La conquista de la propaganda para ocultar la gestión no es nueva. Ayuso en un año tiene más fotos que Aguirre en varias legislaturas. La sesión con los envíos de China de mascarillas, la fiesta con bocatas de calamares en Ifema, el posado de luto, el llanto en La Almudena… En su estrategia solo cabe ella y de fondo: el altísimo nivel de contagios, los hospitales saturados, las muertes en residencias, las ayudas que no llegan.

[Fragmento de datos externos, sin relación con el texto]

(* ===== verification/WorkManagerSteps.v ===== *)
(** * Steps of the work manager

    Arrival, completion, assignment, revocation and forced failure keep the invariant. *)

From S2P Require Import Prelude Vendor Runtime Dto OffsetTracker PoisonMessage WorkQueueTopology ExecutionEngine WorkManager WorkManagerInv WorkManagerOps WorkManagerSchedule.

Section steps.
Context {E : Type} `{EE : ExecutionEngine E} `{EL : !ExecutionEngineLaws E} `{TL : TrackerLibs} `{RT : Runtime}.
Implicit Types (wm : WorkManager E) (w : WorkItem).

(** Fields of the static configuration *)
Definition config_view wm :=
  (ordering_mode wm, route_batch_size wm, max_in_flight_messages wm,
   supports_ordered_route_batch (execution_engine wm)).

(** ** Arrival *)

(** What the creation of work items may change *)
Record arrived_from wm wm' : Prop := {
  af_shape : ∃ u its ix, wm' = wm <| wm_uuids := u |> <| in_flight_work_items := its |>
                                  <| work_item_ids_by_tp_offset := ix |>;
  af_uuids : (wm_uuids wm ≤ wm_uuids wm')%nat;
  af_items id w : od_get id (in_flight_work_items wm') = Some w →
    od_get id (in_flight_work_items wm) = Some w ∨ ∃ n, (wm_uuids wm ≤ n)%nat ∧ id = uuid4 n;
}.

Lemma make_work_items_spec tp key ms maxes limbo wm :
  acct_inv limbo 0 wm → assigned (queue_topology wm) tp = true →
  let '(items, _, wm') := make_work_items tp key ms maxes wm in
  acct_inv (limbo ++ items) 0 wm' ∧ arrived_from wm wm' ∧ dispatched wm' = dispatched wm ∧
  (∀ w, w ∈ items → item_key w = (tp, key) ∧ ∃ n, (wm_uuids wm ≤ n)%nat ∧ wi_id w = uuid4 n).
Proof.
  revert maxes limbo wm. induction ms as [|m ms IH]; intros maxes limbo wm Ha Htp; cbn [make_work_items].
  { rewrite app_nil_r. split; [done|]. split; [|split; [done|set_solver]].
    split; [|done|auto]. exists (wm_uuids wm), (in_flight_work_items wm), (work_item_ids_by_tp_offset wm).
    by destruct wm. }
  set (item := mkWorkItem _ _ _ _ _ _ _ _). 
  match goal with |- context [make_work_items tp key ms ?mx ?w1] => set (maxes1 := mx); set (wm1 := w1) end.
  assert (acct_inv (limbo ++ [item]) 0 wm1) as Ha1 by by apply (acct_arrive limbo 0 wm wm1 item).
  assert (dispatched wm1 = dispatched wm) as Hd1.
  { unfold dispatched. apply lookup_items_ext. intros id Hid. apply od_get_set_ne. intros <-.
    apply elem_of_od_keys in Hid. apply (ai_dispatched _ _ _ Ha) in Hid.
    apply (ai_fresh _ _ _ Ha) in Hid as (n & Hn & He). apply (inj uuid4) in He. lia. }
  specialize (IH maxes1 (limbo ++ [item]) wm1 Ha1 Htp).
  destruct (make_work_items tp key ms maxes1 wm1) as [[items maxes2] wm2].
  destruct IH as (H1 & [(u & its & ix & E2) H3 H4] & H5 & H6). rewrite <-app_assoc in H1.
  split; [done|]. split; [|split; [congruence|]].
  - split.
    + exists u, its, ix. by rewrite E2.
    + change (wm_uuids wm1) with (S (wm_uuids wm)) in H3. lia.
    + intros id w [Hw|(n & Hn & ->)]%H4.
      * change (in_flight_work_items wm1) with (od_set (wi_id item) item (in_flight_work_items wm)) in Hw.
        rewrite od_get_set in Hw. case_decide; [|auto]. right. exists (wm_uuids wm). by subst.
      * right. exists n. split; [|done]. change (wm_uuids wm1) with (S (wm_uuids wm)) in Hn. lia.
  - intros w [->|Hw]%elem_of_cons; [split; [done|]; by exists (wm_uuids wm)|].
    destruct (H6 w Hw) as (? & n & Hn & ?). split; [done|]. exists n. split; [|done].
    change (wm_uuids wm1) with (S (wm_uuids wm)) in Hn. lia.
Qed.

Pero todo esto que Ayuso da por “normal”, que denunciamos y no cala, o que tapa con eslóganes y victimismos, se desvanece súbitamente cuando va a un hospital que no sea el Zendal. Al final hay un sanitario, un trabajador, un ciudadano, que en una frase hace añicos el show del 4M. Como esa mujer mayor, frente al 12 de Octubre, que de punta en blanco se levantó la camisa, señaló la cicatriz de un cáncer, e increpó a Ayuso con un desgarrador: “¡Estoy desatendida!”. Es un ejemplo, un testimonio, pero habrá más.

Quizá la única buena consecuencia de la polarización es que veremos revolverse a ese Madrid que no cabe o niega a verse reducido por el Madrid de la fiscalidad gratis, la elección de los seguros médicos y colegios privados, el surrealismo ultra que denuncia asaltos con “machetes en los portales”.

Dice Carolin Emcke en su ensayo Contra el odio que una sociedad verdaderamente abierta y liberal consiste “en no tener que gustarse mutuamente, pero sí tener que respetarse”. La exclusión premeditada del “comunismo o libertad”, abonado por el fanatismo de Vox, además de ir contra el otro, va en el sentido contrario de la modernidad y de la Historia, con mayúsculas, como le gusta a Ayuso. Ojalá en el torbellino de la campaña no se nos pase por alto. Porque normalizar es otra forma de olvido.